>>>

(** * pal_guid.cpp: creation of a GUID from a random RFC 4122 UUID

    The native helper [CoreLibNative_CreateGuid] asks libuuid for sixteen
    random bytes, overlays them on a [GUID] structure and swaps the byte
    order of the three integer fields.  This development embeds the
    function over a byte-addressed memory, for either host byte order, and
    proves the properties the specification states about it. *)

From Stdlib Require Import String ZArith List Lia Btauto Bool Permutation.
From coqutil Require Import Byte Word.LittleEndianList.
Import ListNotations.

(** ** pal_endian.h *)

Module PalEndian.
Local Open Scope Z_scope.

(** Conversion of a mathematical integer to an unsigned [w]-bit one. *)
Definition wrap (w x : Z) : Z := x mod 2 ^ w.

(** Modelled from the spec: SWAP16 of pal_endian.h, whose text is not
    available.  The specification says that the field is taken as an
    unsigned 16-bit integer and its byte order reversed; the definition
    does so with shifts, truncated to the sixteen bits of the result. *)
Definition SWAP16 (x : Z) : Z :=
  wrap 16 (Z.lor (Z.shiftr x 8) (Z.shiftl x 8)).

(** Modelled from the spec: SWAP32 of pal_endian.h, whose text is not
    available.  The specification says that the field is taken as an
    unsigned 32-bit integer and its byte order reversed, byte 0 swapped
    with byte 3 and byte 1 with byte 2. *)
Definition SWAP32 (x : Z) : Z :=
  wrap 32
    (Z.lor
       (Z.lor
          (Z.lor (Z.shiftr x 24) (Z.land (Z.shiftr x 8) 0xFF00))
          (Z.shiftl (Z.land x 0xFF00) 8))
       (Z.shiftl x 24)).
End PalEndian.
Import PalEndian.

(** ** The C types of the translation unit and their layout *)

Module Layout.

Inductive scalar : Set := uint8_t | uint16_t | uint32_t.

Inductive ctype : Set :=
| Scalar (t : scalar)
| Array (t : scalar) (n : nat).

Definition scalar_size (t : scalar) : nat :=
  match t with
  | uint8_t => 1
  | uint16_t => 2
  | uint32_t => 4
  end.

Definition sizeof (t : ctype) : nat :=
  match t with
  | Scalar t => scalar_size t
  | Array t n => n * scalar_size t
  end.

(** An array is aligned as its elements are. *)
Definition alignof (al : scalar -> nat) (t : ctype) : nat :=
  match t with
  | Scalar t => al t
  | Array t _ => al t
  end.

(** The alignment every ABI the runtime is built for gives its scalars. *)
Definition natural_alignment : scalar -> nat := scalar_size.

(** The next multiple of [a] at or after [off]. *)
Definition align_up (off a : nat) : nat := (off + a - 1) / a * a.

Inductive field : Set := Data1 | Data2 | Data3 | Data4.

Definition field_eqb (f g : field) : bool :=
  match f, g with
  | Data1, Data1 | Data2, Data2 | Data3, Data3 | Data4, Data4 => true
  | _, _ => false
  end.

(** [typedef struct _GUID { ... } GUID;] in declaration order. *)
Definition GUID_decl : list (field * ctype) :=
  [ (Data1, Scalar uint32_t);
    (Data2, Scalar uint16_t);
    (Data3, Scalar uint16_t);
    (Data4, Array uint8_t 8) ].

(** [uuid_t] of libuuid: [typedef unsigned char uuid_t[16];]. *)
Definition uuid_t : ctype := Array uint8_t 16.

(** Members are laid out in declaration order, each at the first offset
    that satisfies its alignment.  The result pairs every member with its
    offset and gives the offset just after the last member. *)
Fixpoint layout_from (al : scalar -> nat) (off : nat)
         (fs : list (field * ctype)) : list (field * nat) * nat :=
  match fs with
  | [] => ([], off)
  | (f, t) :: fs' =>
      let o := align_up off (alignof al t) in
      let (rest, e) := layout_from al (o + sizeof t) fs' in
      ((f, o) :: rest, e)
  end.

Definition layout (al : scalar -> nat) (fs : list (field * ctype)) :=
  fst (layout_from al 0 fs).

Definition struct_align (al : scalar -> nat) (fs : list (field * ctype)) : nat :=
  fold_right (fun ft a => Nat.max (alignof al (snd ft)) a) 1 fs.

(** The size of a structure: the end of its last member, rounded up to
    the alignment of the structure. *)
Definition struct_size (al : scalar -> nat) (fs : list (field * ctype)) : nat :=
  align_up (snd (layout_from al 0 fs)) (struct_align al fs).

(** Sum of the sizes of the members: the bytes that are not padding. *)
Definition payload_size (fs : list (field * ctype)) : nat :=
  fold_right (fun ft n => sizeof (snd ft) + n) 0 fs.

Fixpoint lookup_offset (f : field) (l : list (field * nat)) : nat :=
  match l with
  | [] => 0
  | (g, o) :: l' => if field_eqb f g then o else lookup_offset f l'
  end.

(** [offsetof(GUID, f)] on the ABIs the runtime is built for. *)
Definition offsetof (f : field) : nat :=
  lookup_offset f (layout natural_alignment GUID_decl).

End Layout.
Import Layout.
(** A store that accepts everything, on 14 November 2023. *)
Definition store_up : Env :=
  {| reply := fun _ => Resolved None None;
     media := Granted;
     clock := 1700000000000 |}.

(** A store that answers every call with an error. *)
Definition store_down : Env :=
  {| reply := fun _ => Resolved None (Some {| message := "connection refused" |});
     media := Granted;
     clock := 1700000000000 |}.

(** A store that is reachable but refuses the insert. *)
Definition insert_refused : Env :=
  {| reply := fun q =>
       if is_insert q
       then Resolved None (Some {| message := "permission denied" |})
       else Resolved None None;
     media := Granted;
     clock := 1700000000000 |}.

Definition two_rows : Reply :=
  Resolved
    (Some [ {| id := 8; text := of_string "second";
               created_at := of_string "2024-02-01T09:30:00.000Z" |};
            {| id := 7; text := of_string "first";
               created_at := of_string "2024-01-31T10:00:00.000Z" |} ])
    None.

(** The mount-time load brings two rows. *)
Definition loaded : list (Z * Action) :=
  [ (1, Answer 0 (Resolved None None));
    (2, Answer 0 two_rows) ].

(** Row 7 is deleted; while the reload that follows is probing, row 8 is
    armed and confirmed. *)
Definition delete_twice : list (Z * Action) :=
  loaded ++
  [ (3, ClickDelete 7);
    (4, ClickConfirm 7);
    (5, Answer 0 (Resolved None None));
    (6, ClickDelete 8);
    (7, ClickConfirm 8) ].

End Scenario.

Import Scenario.

(** ** What a resumed handler does *)

Module Resume.

(** [guarded R M p]: whenever [p], or a handler it parks, is resumed with
    an answer, the segment that runs has property [R] (after a store
    call) or [M] (after the permission prompt). *)
Fixpoint guarded (R : Query -> Reply -> Proc -> Prop)
    (M : MediaReply -> Proc -> Prop) (p : Proc) : Prop :=
  match p with
  | Done | Return | Throw _ => True
  | Update _ k | Emit _ k => guarded R M k
  | Await q k => forall r, R q r (k r) /\ guarded R M (k r)
  | AwaitUserMedia k => forall m, M m (k m) /\ guarded R M (k m)
  | NewDate k => forall t, guarded R M (k t)
  | Current k => forall s, guarded R M (k s)
  | Fork c k => guarded R M c /\ guarded R M k
  end.

Definition parked_guarded (R : Query -> Reply -> Proc -> Prop)
    (M : MediaReply -> Proc -> Prop) (t : Suspended) : Prop :=
  guarded R M match t with
              | OnReply q k => Await q k
              | OnUserMedia k => AwaitUserMedia k
              end.

(** The segment ends with [isLoading] false unless it parks a handler. *)
Definition resting (p : Proc) : Prop :=
  forall now w,
    waiting (fst (start now p w)) = waiting w ->
    isLoading (ui (fst (start now p w))) = false.

(** Started with [isLoading] false, the segment ends with [isLoading]
    false unless it parks a handler. *)
Definition idle_stays (p : Proc) : Prop :=
  forall now w,
    isLoading (ui w) = false ->
    waiting (fst (start now p w)) = waiting w ->
    isLoading (ui (fst (start now p w))) = false.

(** The segment leaves the saved list alone. *)
Definition leaves_list (p : Proc) : Prop :=
  forall now w,
    savedTranscriptions (ui (fst (start now p w))) = savedTranscriptions (ui w).

(** [data || []] *)
Definition or_empty (data : option (list Transcription)) : list Transcription :=
  match data with Some rows => rows | None => [] end.

(** The segment leaves the saved list alone, or it follows a select that
    brought [data] without error and sets the list to it. *)
Definition list_from_select (q : Query) (r : Reply) (p : Proc) : Prop :=
  leaves_list p
  \/ (q = SelectAll /\ exists data, r = Resolved data None
      /\ forall now w, savedTranscriptions (ui (fst (start now p w))) = or_empty data).

(** The relations used for three invariants of the event loop. *)
Definition spinner_R (q : Query) (r : Reply) (p : Proc) : Prop := resting p.
Definition spinner_M (m : MediaReply) (p : Proc) : Prop := resting p.

Definition spinner_inv (w : World) : Prop :=
  (isLoading (ui w) = true -> waiting w <> [])
  /\ Forall (parked_guarded spinner_R spinner_M) (waiting w).

Definition list_M (m : MediaReply) (p : Proc) : Prop := leaves_list p.

(** The handle points to an instance set up as at mount, and while
    [isRecording] is true both handlers are attached to it. *)
Definition configured (s : State) : Prop :=
  exists r, recognition s = Some r
            /\ continuous r = true /\ interimResults r = true
            /\ (isRecording s = true -> onresult r = true /\ onerror r = true).

Definition keeps (p : Proc) : Prop :=
  forall now w, configured (ui w) -> configured (ui (fst (start now p w))).

Definition inst_R (q : Query) (r : Reply) (p : Proc) : Prop := keeps p.
Definition inst_M (m : MediaReply) (p : Proc) : Prop := keeps p.

End Resume.

Import Resume.

(** ** The second variant of the page

    The source file holds a second, earlier variant of the component: no
    [isLoading], no [showDeleteConfirm], no delete, records without [id].
    Its [stopRecording] and [loadSavedTranscriptions] are embedded here
    over the same state; they leave the cells the variant does not have
    alone.  Its [startRecording] works on a recognition instance local to
    the call, which no state cell holds, and is not embedded. *)

Module Variant2.

Local Open Scope string_scope.
Local Open Scope proc_scope.

(** [loadSavedTranscriptions] of the second variant: no [isLoading], no
    [finally]. *)
Definition loadSavedTranscriptions : Proc :=
  try_catch
    ((* First verify the connection *)
     await SelectCount (fun _ connectionError =>
       match connectionError with
       | Some err =>
           console_error ["Supabase connection error:";
                          or_else (message err) "Unknown error";
                          Details; message err] ;;
           Return
       | None => Done
       end ;;
       await SelectAll (fun data error =>
         match error with
         | Some err =>
             console_error ["Error loading transcriptions:"; message err;
                            Details; message err]
         | None =>
             setSavedTranscriptions
               (match data with Some rows => rows | None => [] end)
         end)))
    (fun e => console_error ["Unexpected error in loadSavedTranscriptions:"; e]).

(** [stopRecording] of the second variant, as rendered in state [s]: the
    two setters that close it come after the [try], not in a [finally]. *)
Definition stopRecording (s : State) : Proc :=
  match recognition s with
  | Some _ => recognition_stop
  | None => Done
  end ;;
  (if negb (truthy (trim (transcription s)))
   then setIsRecording false ;; Return
   else Done) ;;
  try_catch
    ((* First verify the connection *)
     await SelectCount (fun _ connectionError =>
       match connectionError with
       | Some err =>
           console_error ["Supabase connection error:";
                          or_else (message err) "Unknown error"] ;;
           alert "Failed to connect to the database. Please check your connection and try again." ;;
           setIsRecording false ;;
           Return
       | None => Done
       end ;;
       NewDate (fun now =>
         await (Insert (transcription s) (of_string (toISOString now)))
           (fun _ error =>
              match error with
              | Some err =>
                  console_error ["Error saving transcription:";
                                 or_else (message err) "Unknown error";
                                 Details; message err] ;;
                  alert "Failed to save transcription. Please try again."
              | None => Fork loadSavedTranscriptions Done
              end))))
    (fun e =>
       console_error ["Unexpected error in stopRecording:"; e] ;;
       alert "An unexpected error occurred. Please try again.") ;;
  setIsRecording false ;;
  setTranscription [].

End Variant2.

(** ** More scenarios *)

Module Scenario2.

(** Mounted with a recognition instance, nothing going on. *)
Definition ready : State := set_recognition (Some new_instance) initial.

(** The list is loaded, recording is started, the permission is granted
    and two segments are recognised. *)
Definition recording : list (Z * Action) :=
  loaded ++
  [ (3, ClickRecord);
    (4, MediaAnswer 0 Granted);
    (5, SpeechResult [of_string "hello "; of_string "world"]) ].

(** While recording, the delete of row 7 is confirmed and not yet
    answered. *)
Definition deleting_while_recording : list (Z * Action) :=
  recording ++
  [ (6, ClickDelete 7);
    (7, ClickConfirm 7) ].

(** Two rows whose ids, 9007199254740992 and 9007199254740993 in the
    table, reach the page as the same number. *)
Definition twin_rows : Reply :=
  Resolved
    (Some [ {| id := 9007199254740992; text := of_string "second";
               created_at := of_string "2024-02-01T09:30:00.000Z" |};
            {| id := 9007199254740992; text := of_string "first";
               created_at := of_string "2024-01-31T10:00:00.000Z" |} ])
    None.

(** The mount-time load brings the two rows and the delete trigger of one
    of them is pressed. *)
Definition twins_armed : list (Z * Action) :=
  [ (1, Answer 0 (Resolved None None));
    (2, Answer 0 twin_rows);
    (3, ClickDelete 9007199254740992) ].

End Scenario2.

Import Scenario2.

#[local] Arguments toISOString : simpl never.
#[local] Arguments of_string : simpl never.
#[local] Arguments trim : simpl never.

Ltac reveal :=
  unfold stopRecording, startRecording, deleteTranscription,
    loadSavedTranscriptions, recognition_stop, recognition_start, await,
    setIsLoading, setIsRecording, setTranscription, setSavedTranscriptions,
    setShowDeleteConfirm, alert, console_error, reload_parked.

(** * Properties *)

(** ** Dates *)

Lemma digit_is_digit n : is_digit (digit n) = true.
Proof.
  unfold is_digit, digit.
  assert (H : 0 <= n mod 10 < 10) by (apply Z.mod_pos_bound; lia).
  rewrite N_ascii_embedding by lia.
  apply andb_true_intro; split; apply N.leb_le; lia.
Qed.

Lemma digit_value_digit n : digit_value (digit n) = n mod 10.
Proof.
  unfold digit_value, digit.
  assert (H : 0 <= n mod 10 < 10) by (apply Z.mod_pos_bound; lia).
  rewrite N_ascii_embedding by lia. lia.
Qed.

Lemma doe_range day : 0 <= day_of_era day < 146097.
Proof. unfold day_of_era. apply Z.mod_pos_bound. lia. Qed.

Lemma yoe_range doe : 0 <= doe < 146097 -> 0 <= year_of_era doe <= 399.
Proof. unfold year_of_era. intros. Z.div_mod_to_equations. lia. Qed.

Lemma doy_range doe : 0 <= doe < 146097 -> 0 <= day_of_year doe <= 365.
Proof.
  unfold day_of_year, year_of_era. intros. cbv zeta.
  Z.div_mod_to_equations. lia.
Qed.

Lemma month_index_range doy : 0 <= doy <= 365 -> 0 <= month_index doy <= 11.
Proof. unfold month_index. intros. Z.div_mod_to_equations. lia. Qed.

Lemma month_range day : 1 <= MonthFromDay day <= 12.
Proof.
  unfold MonthFromDay.
  pose proof (month_index_range _ (doy_range _ (doe_range day))) as H.
  destruct (Z.ltb_spec (month_index (day_of_year (day_of_era day))) 10); lia.
Qed.

Lemma date_range day : 1 <= DateFromDay day <= 31.
Proof.
  unfold DateFromDay. cbv zeta.
  pose proof (doy_range _ (doe_range day)) as H.
  revert H. generalize (day_of_year (day_of_era day)) as doy. intros doy H.
  unfold month_index. Z.div_mod_to_equations. lia.
Qed.

Lemma year_range t : valid_time t -> -272000 <= YearFromDay (Day t) <= 276000.
Proof.
  unfold valid_time, YearFromDay, Day, msPerDay. intros H.
  pose proof (yoe_range _ (doe_range (t / 86400000))) as Hy.
  assert (Hd : -100000000 <= t / 86400000 <= 100000000)
    by (Z.div_mod_to_equations; lia).
  revert Hy Hd. generalize (t / 86400000) as day. intros day Hy Hd.
  destruct (MonthFromDay day <=? 2).
  all: unfold era; revert Hy; generalize (year_of_era (day_of_era day));
    intros y Hy; Z.div_mod_to_equations; lia.
Qed.

Lemma hour_range t : 0 <= HourFromTime t <= 23.
Proof.
  unfold HourFromTime, TimeWithinDay, msPerDay. Z.div_mod_to_equations. lia.
Qed.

<<<

_WHAT YOU WILL DO:_ Reproduce verbatim only the segment of the listing bounded by the line containing "The native helper" and the line containing "function over a", with both boundary lines included.

_EXERCISE OUTPUT:_
    The native helper [CoreLibNative_CreateGuid] asks libuuid for sixteen
    random bytes, overlays them on a [GUID] structure and swaps the byte
    order of the three integer fields.  This development embeds the
    function over a byte-addressed memory, for either host byte order, and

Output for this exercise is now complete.